When I got home the crank bolts were once again coming loose. FWIW, I changed my BB to a Phil Wood
one two weeks ago and am using Record cranks. I've been using these cranks for 15,000k. These cranks
were ridden with lateral play of about 0.2mm for about the first 14,500k (lousy BB install by LBS).
After which the lateral play grew to 2.0mm with grinding sound coming from the BB. That's when I
replaced the BB. If my cranks are toast, was it because I rode it too long in its original wobbly
state? Or is it something else I did?

Still on the bike fixer learning curve, Kenny Lee
 
In article <[email protected]>, [email protected] says...

>Recently I've noticed a creaking noise coming from my BB area. Upon inspection I found that my
>crank arms (L & R) came loose by themselves.

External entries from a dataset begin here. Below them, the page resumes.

(* ===== verification/AtFrames.v ===== *)
(** * Frames of data in the module's text

    The network module announces received data with [+IPD,<socket>,<size>:] and
    sends them as they are.  Whatever bytes they are, line ends, codes and
    responses included, the parser passes exactly them on, and goes on behind
    them (AtClient.v, AtSocket.v). *)

From Stdlib Require Import ZArith Lia.
From stdpp Require Import prelude functions list.
From S2P Require Import Prelude Kernel CTime App AppText AtClient AtLines AtSocket.
Import AtClient AtSocket.
Open Scope Z_scope.
Open Scope c_scope.

(** ** Reading numbers *)

Definition all_digits (l : list Z) : Prop := Forall (fun c => is_digit c = true) l.
Definition no_digit (r : list Z) : Prop := match r with c :: _ => is_digit c = false | [] => True end.

Lemma scan_digits_spec l r n :
  all_digits l -> no_digit r -> scan_digits n (l ++ r) = (foldl (fun a b => 10 * a + (b - 48)) n l, r).
Proof.
  intros Hl Hr. revert n. induction Hl as [|c l Hc Hl IH]; intros n; cbn [app scan_digits foldl].
  - destruct r as [|c r]; [done|]. cbn [scan_digits no_digit] in *. by rewrite Hr.
  - by rewrite Hc, IH.
Qed.

Lemma decimal_digits fuel n : 0 <= n -> all_digits (decimal_from fuel n).
Proof.
  revert n. induction fuel as [|fuel IH]; intros n Hn; cbn [decimal_from]; [by constructor|]. destruct (Z.ltb_spec n 10).
  - repeat constructor. unfold is_digit. lia.
  - apply Forall_app. split; [apply IH; divmod|]. repeat constructor. unfold is_digit. pose proof (Z.mod_pos_bound n 10). lia.
Qed.

Lemma decimal_cons n : 0 <= n -> exists c l, decimal n = c :: l /\ is_digit c = true.
Proof.
  intros Hn. pose proof (decimal_digits 10 n Hn) as Hd. fold (decimal n) in Hd. destruct (decimal n) as [|c l] eqn:E.
  - exfalso. unfold decimal in E. cbn [decimal_from] in E. destruct (n <? 10); [done|]. by apply app_eq_nil in E as [_ ?].
  - inversion Hd. eauto.
Qed.

Lemma scan_d_decimal n r : 0 <= n < 10 ^ 10 -> no_digit r -> scan_d (decimal n ++ r) = Some (n, r).
Proof.
  intros Hn Hr. destruct (decimal_cons n) as (c & l & E & Hc); [lia|].
  assert (scan_number (decimal n ++ r) = Some (n, r)) as Es.
  { rewrite E at 1. cbn [app scan_number]. rewrite Hc. change (c :: l ++ r) with ((c :: l) ++ r). rewrite <- E.
    rewrite scan_digits_spec; [|apply decimal_digits; lia|done]. do 2 f_equal. apply (decimal_value 10). done. }
  unfold scan_d. rewrite <- Es, E. cbn [app skip_spaces]. unfold is_digit in Hc. unfold is_space.
  replace ((c =? 32) || ((9 <=? c) && (c <=? 13))) with false by lia.
  destruct c as [|c|c]; [done| |done]. do 6 (destruct c as [c|c|]; try done).
Qed.

(** ** Headers *)

Definition ipd_header (id n : Z) : list Z := ipd_start ++ decimal id ++ [44] ++ decimal n ++ [58].

Lemma sscanf_header id n : 0 <= id < 10 ^ 10 -> 0 <= n < 10 ^ 10 -> sscanf_ipd (ipd_header id n) = (id, n).
Proof.
  intros Hi Hn. unfold sscanf_ipd, ipd_header. cbn [ipd_start app scan_lit Z.eqb Pos.eqb].
  change (ipd_start ++ _) with (43 :: 73 :: 80 :: 68 :: 44 :: decimal id ++ [44] ++ decimal n ++ [58]).
  cbn [scan_lit Z.eqb Pos.eqb]. rewrite scan_d_decimal by done. cbn [app scan_lit Z.eqb Pos.eqb]. by rewrite scan_d_decimal.
Qed.

Definition ipd_urc : at_urc := mk_urc [43; 73; 80; 68] [58] (Some 4%nat).

(** The codes of a table with this one: the others end with a line feed. *)
Definition ends_with_lf (u : at_urc) : Prop := exists k, u.(cmd_suffix) = k ++ [10].
Definition ipd_table (l : list at_urc) : Prop :=
  exists pre post, l = pre ++ ipd_urc :: post /\ Forall ends_with_lf pre /\ Forall ends_with_lf post.

Lemma esp8266_table : ipd_table (concat [esp8266_device_urcs; esp8266_socket_urcs]).
Proof.
  exists (esp8266_device_urcs ++ take 4 esp8266_socket_urcs), []. split; [done|]. split; [|constructor].
  apply (Forall_impl (fun u => last (cmd_suffix u) = Some 10)); [by repeat constructor|].
  intros u [k E]%last_Some. by exists k.
Qed.

Lemma not_lf_urc u p d : ends_with_lf u -> d <> 10 -> ~ is_urc (p ++ [d]) u.
Proof.
  intros [k E] Hd (_ & [z Hs] & _). rewrite E, app_assoc in Hs. by apply app_inj_tail in Hs as [_ ?].
Qed.

Lemma not_ipd_urc p d : d <> 58 -> ~ is_urc (p ++ [d]) ipd_urc.
Proof. intros Hd (_ & [z Hs] & _). cbn in Hs. by apply app_inj_tail in Hs as [_ ?]. Qed.

Lemma first_urc_none line l : Forall (fun u => ~ is_urc line u) l -> first_urc line l = None.
Proof. induction 1 as [|u l Hu Hl IH]; [done|]. cbn [first_urc]. by rewrite decide_False. Qed.

Lemma first_urc_app line l1 l2 : first_urc line l1 = None -> first_urc line (l1 ++ l2) = first_urc line l2.
Proof. induction l1 as [|u l1 IH]; [done|]. cbn [first_urc app]. by case_decide. Qed.

(** The characters of a header but the last do not end a line. *)
Definition plain (c : Z) : Prop := c <> 10 /\ c <> 13 /\ c <> 58 /\ c <> 62 /\ is_char c.

Lemma header_plain id n : 0 <= id -> 0 <= n -> Forall plain (ipd_start ++ decimal id ++ [44] ++ decimal n).
Proof.
  intros Hi Hn. assert (forall k, 0 <= k -> Forall plain (decimal k)) as Hd.
  { intros k Hk. eapply Forall_impl; [apply (decimal_digits 10 k Hk)|]. intros c. unfold is_digit, plain, is_char. lia. }
  repeat (apply Forall_app; split); auto; repeat (constructor; [unfold plain, is_char; lia|]); constructor.
Qed.

Section client.
Context (c : at_client) (Hsign : c.(end_sign) = 0 \/ c.(end_sign) = 62) (Htab : ipd_table (concat c.(urc_table))).

Lemma plain_not_end p d : Forall plain (p ++ [d]) -> Z.of_nat (length (p ++ [d])) <= recv_bufsz c -> ends c (p ++ [d]) = false.
Proof.
  intros Hp Hl. apply Forall_app in Hp as [_ Hd]. inversion Hd as [|? ? (H10 & H13 & H58 & H62 & Hch) _]. subst.
  unfold ends. rewrite <- newline_suffix, <- sign_suffix. rewrite firstn_all2 by lia.
  rewrite (first_urc_none (p ++ [d])).
  - replace (d =? 10) with false by lia. replace (truthy (end_sign c) && (d =? end_sign c)) with false; [done|].
    unfold truthy. destruct Hsign as [-> | ->]; cbn [Z.eqb negb andb]; [done|]. symmetry. by apply Z.eqb_neq.
  - destruct Htab as (pre & post & -> & Hpre & Hpost). apply Forall_app. split; [|constructor].
    + eapply Forall_impl; [exact Hpre|]. intros u Hu. by apply not_lf_urc.
    + by apply not_ipd_urc.
    + eapply Forall_impl; [exact Hpost|]. intros u Hu. by apply not_lf_urc.
Qed.

Lemma cut_first k : forall p ch rest,
  (forall k1 ch1 k2, k = k1 ++ ch1 :: k2 -> ends c (p ++ k1 ++ [ch1]) = false) -> ends c (p ++ k ++ [ch]) = true ->
  cut c p (k ++ ch :: rest) = Some (p ++ k ++ [ch], rest).
Proof.
  induction k as [|b k IH]; intros p ch rest Hk He; cbn [app cut].
  - cbn [app] in He. by rewrite He.
  - pose proof (Hk [] b k eq_refl) as Hb. cbn [app] in Hb. rewrite Hb, IH.
    + by rewrite <- app_assoc.
    + intros k1 ch1 k2 ->. rewrite <- app_assoc. by apply (Hk (b :: k1) ch1 k2).
    + by rewrite <- app_assoc.
Qed.

Lemma header_urc body : first_urc ((ipd_start ++ body) ++ [58]) (concat c.(urc_table)) = Some ipd_urc.
Proof.
  destruct Htab as (pre & post & -> & Hpre & Hpost). rewrite first_urc_app.
  - cbn [first_urc]. rewrite decide_True; [done|]. split; [|split].
    + by exists ([44] ++ body ++ [58]).
    + by exists (ipd_start ++ body).
    + rewrite !length_app. cbn. lia.
  - apply first_urc_none. eapply Forall_impl; [exact Hpre|]. intros u Hu. by apply not_lf_urc.
Qed.

(** The header is a line. *)
Lemma next_line_header id n input :
  0 <= id -> 0 <= n -> Z.of_nat (length (ipd_header id n)) <= recv_bufsz c ->
  next_line c (ipd_header id n ++ input) = Some (ipd_header id n, input) /\
  first_urc (ipd_header id n) (concat c.(urc_table)) = Some ipd_urc.
Proof.
  intros Hi Hn Hl. set (body := decimal id ++ [44] ++ decimal n).
  assert (ipd_header id n = (ipd_start ++ body) ++ [58]) as E by (unfold ipd_header, body; by rewrite <- !app_assoc).
  rewrite E in *. split; [|apply header_urc]. rewrite <- app_assoc. cbn [app]. unfold next_line.
  pose proof (header_plain id n Hi Hn) as Hp. fold body in Hp. apply cut_first; cbn [app].
  - intros k1 ch1 k2 E'. rewrite E' in *. apply plain_not_end.
    + change (ch1 :: k2) with ([ch1] ++ k2) in Hp. rewrite app_assoc in Hp. by apply Forall_app in Hp as [? _].
    + rewrite !length_app in *. cbn in *. lia.
  - unfold ends. rewrite firstn_all2 by lia. rewrite header_urc. apply orb_true_r.
Qed.
End client.

(** ** Reading the data *)

Lemma obj_recv_spec n : forall got s,
  (n <= length (rx s))%nat ->
  at_client_obj_recv n got s = Some ((Z.of_nat (length got + n), got ++ take n (rx s)),
    mk_at (client s) (responses s) (drop n (rx s)) (urc_calls s)).
Proof.
  induction n as [|n IH]; intros got s Hl; cbn [at_client_obj_recv].
  - rewrite Nat.add_0_r, take_0, app_nil_r, drop_0. by destruct s.
  - unfold bind, at_client_getchar. destruct (rx s) as [|ch l] eqn:E; [cbn in Hl; lia|]. rewrite IH by (cbn in *; lia).
    cbn [rx client responses urc_calls take drop]. rewrite length_app, <- app_assoc. cbn [length app].
    by replace (length got + 1 + n)%nat with (length got + S n)%nat by lia.
Qed.

Lemma urc_recv_header calloc_ok id data input s :
  0 <= id < AT_DEVICE_ESP8266_SOCKETS_NUM -> 1 <= Z.of_nat (length data) < 2 ^ 31 -> calloc_ok (Z.of_nat (length data)) = true ->
  rx s = data ++ input ->
  urc_recv_func calloc_ok (ipd_header id (Z.of_nat (length data))) s
    = Some (Some (Z.to_nat id, data), mk_at (client s) (responses s) input (urc_calls s)).
Proof.
  intros Hi Hn Hc Erx. unfold AT_DEVICE_ESP8266_SOCKETS_NUM in *. unfold urc_recv_func. rewrite sscanf_header by lia.
  assert (s32 id = id) as -> by (unfold s32, swrap; change (2 ^ (32 - 1)) with 2147483648; divmod).
  rewrite u32_small by lia. rewrite Hc. replace ((id <? 0) || (Z.of_nat (length data) =? 0)) with false by lia. cbn [negb].
  rewrite Nat2Z.id. unfold bind. rewrite obj_recv_spec by (rewrite Erx, length_app; lia). cbn [length Nat.add app].
  rewrite Erx, take_app_length, drop_app_length, Z.eqb_refl. cbn [negb]. unfold AT_DEVICE_ESP8266_SOCKETS_NUM.
  by rewrite (proj2 (Z.ltb_lt _ _)) by lia.
Qed.

(** C5: Data that the network module has received are passed on as they are.
    When its text contains [+IPD,<socket>,<size>:] at the start of a line and
    that many bytes behind it, the parser, with the codes of the module's driver
    and with or without the end sign of a send in progress, reads exactly this
    header and these bytes, whatever the bytes are (CR LF, OK or another header
    among them), calls the function of the code, which hands exactly these bytes
    to the socket, and goes on behind them; the command in progress, its response
    and its notice are left alone. *)
Theorem network_data_are_transparent calloc_ok s id data rest :
  client_ok s.(client) -> s.(client).(end_sign) = 0 \/ s.(client).(end_sign) = 62 ->
  concat s.(client).(urc_table) = concat [esp8266_device_urcs; esp8266_socket_urcs] ->
  0 <= id < AT_DEVICE_ESP8266_SOCKETS_NUM -> 1 <= Z.of_nat (length data) < 2 ^ 31 -> calloc_ok (Z.of_nat (length data)) = true ->
  Z.of_nat (length (ipd_header id (Z.of_nat (length data)))) <= s.(client).(recv_bufsz) ->
  Forall is_char s.(rx) -> s.(rx) = ipd_header id (Z.of_nat (length data)) ++ data ++ rest ->
  exists s', client_parser (esp8266_urc calloc_ok) s = Some (true, s') /\
    s'.(rx) = rest /\ s'.(responses) = s.(responses) /\ s'.(client).(resp) = s.(client).(resp) /\
    s'.(client).(resp_notice) = s.(client).(resp_notice) /\ s'.(client).(resp_status) = s.(client).(resp_status) /\
    exists line input,
      s'.(urc_calls) = (4%nat, line, input) :: s.(urc_calls) /\
      forall t, t.(rx) = input -> exists t', urc_recv_func calloc_ok line t = Some (Some (Z.to_nat id, data), t') /\ t'.(rx) = rest.
Proof.
  intros Hok Hsign Htab Hid Hn Hc Hlen Hch Erx. set (h := ipd_header id (Z.of_nat (length data))) in *.
  assert (ipd_table (concat (urc_table (client s)))) as Ht by (rewrite Htab; apply esp8266_table).
  destruct (next_line_header (client s) Hsign Ht id (Z.of_nat (length data)) (data ++ rest)) as [Enl Eu]; [lia|lia|done|].
  fold h in Enl, Eu. unfold client_parser, bind at 1. rewrite readline_spec by done. rewrite Erx, Enl. cbn [line_read].
  rewrite (proj2 (Z.leb_le _ _) Hlen). pose proof (co_size _ Hok) as Hsz.
  assert (0 < Z.of_nat (length h)) as Hpos by (unfold h, ipd_header; rewrite !length_app; cbn; lia).
  rewrite (proj2 (Z.ltb_lt _ _) Hpos). set (n := recv_bufsz (client s)) in *. set (a1 := at_line _ _ _ _).
  assert (get_urc_obj (client a1) = Some (Some ipd_urc)) as Eu1.
  { unfold get_urc_obj, a1. cbn [at_line client with_line recv_line_buf recv_line_len urc_table]. rewrite padded_short by done.
    rewrite <- Eu. apply find_urc_spec; [|apply Hok]. rewrite <- padded_short by done. apply padded_chars.
    rewrite Erx in Hch. by apply Forall_app in Hch as [? _]. }
  assert (take (Z.to_nat (recv_line_len (client a1))) (recv_line_buf (client a1)) = h) as El.
  { unfold a1. cbn [at_line client with_line recv_line_buf recv_line_len]. rewrite Nat2Z.id, padded_short by done. apply take_app_length. }
  unfold bind at 1, parse_line, bind at 1, gets at 1. rewrite Eu1. unfold bind at 1, run at 1, ret at 1. cbn [ipd_urc func].
  rewrite El. unfold modify. cbn [client responses rx urc_calls a1 at_line].
  eexists. split; [reflexivity|]. cbn [rx responses client urc_calls with_line resp resp_notice resp_status esp8266_urc].
  unfold h at 1. rewrite (urc_recv_header calloc_ok id data rest) by done. cbn [rx].
  do 5 (split; [done|]). exists h, (data ++ rest). split; [done|]. intros t Et. eexists. split; [by apply urc_recv_header|done].
Qed.

(** ["+IPD,1,6:OK CR LF >a"] and an OK behind it. *)
Definition demo_data : list Z := [79; 75; 13; 10; 62; 97].
Definition demo_frame : at_sys :=
  mk_at (mk_client false 0 (replicate 64 0) 0 64 None 0 0 [esp8266_device_urcs; esp8266_socket_urcs])
    (fun _ => mk_resp [] 0 0 0 0 0) (ipd_header 1 6 ++ demo_data ++ [79; 75; 13; 10]) [].

Lemma network_data_are_transparent_witness :
  exists s', client_parser (esp8266_urc (fun _ => true)) demo_frame = Some (true, s') /\ s'.(rx) = [79; 75; 13; 10] /\
    exists line input, s'.(urc_calls) = [(4%nat, line, input)] /\
      exists t', urc_recv_func (fun _ => true) line (mk_at s'.(client) s'.(responses) input []) = Some (Some (1%nat, demo_data), t').
Proof.
  destruct (network_data_are_transparent (fun _ => true) demo_frame 1 demo_data [79; 75; 13; 10])
    as (s' & E & Er & _ & _ & _ & _ & line & input & El & Ht).
  - split; [done|]. by repeat constructor.
  - by left.
  - reflexivity.
  - unfold AT_DEVICE_ESP8266_SOCKETS_NUM. lia.
  - cbn. lia.
  - reflexivity.
  - vm_compute. discriminate.
  - vm_compute. by repeat constructor.
  - reflexivity.
  - exists s'. split; [done|]. split; [done|]. exists line, input. split; [done|].
    destruct (Ht (mk_at (client s') (responses s') input [])) as (t' & E' & _); [done|]. by exists t'.
Defined.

It is strange that you would hear a creak from loose arms, but not feel loose arms. When your arms
are loose, you should feel it.

>I wrenched them down real good and went out for a 30k ride. When I got home the crank bolts were
>once again coming loose.

Are the cranks loose or just the bolts? Also, when you say loose, do you mean finger tight or just
less tight than when you initially tightened them.

> FWIW, I changed my BB to a Phil Wood one two weeks ago and am using Record cranks. I've been using
> these cranks for 15,000k. These cranks were ridden with lateral play of about 0.2mm for about the
> first 14,500k (lousy BB install by LBS). After which the lateral play grew to 2.0mm with grinding
> sound coming from the BB. That's when I replaced the BB. If my cranks are toast, was it because I
> rode it too long in its original wobbly state? Or is it something else I did?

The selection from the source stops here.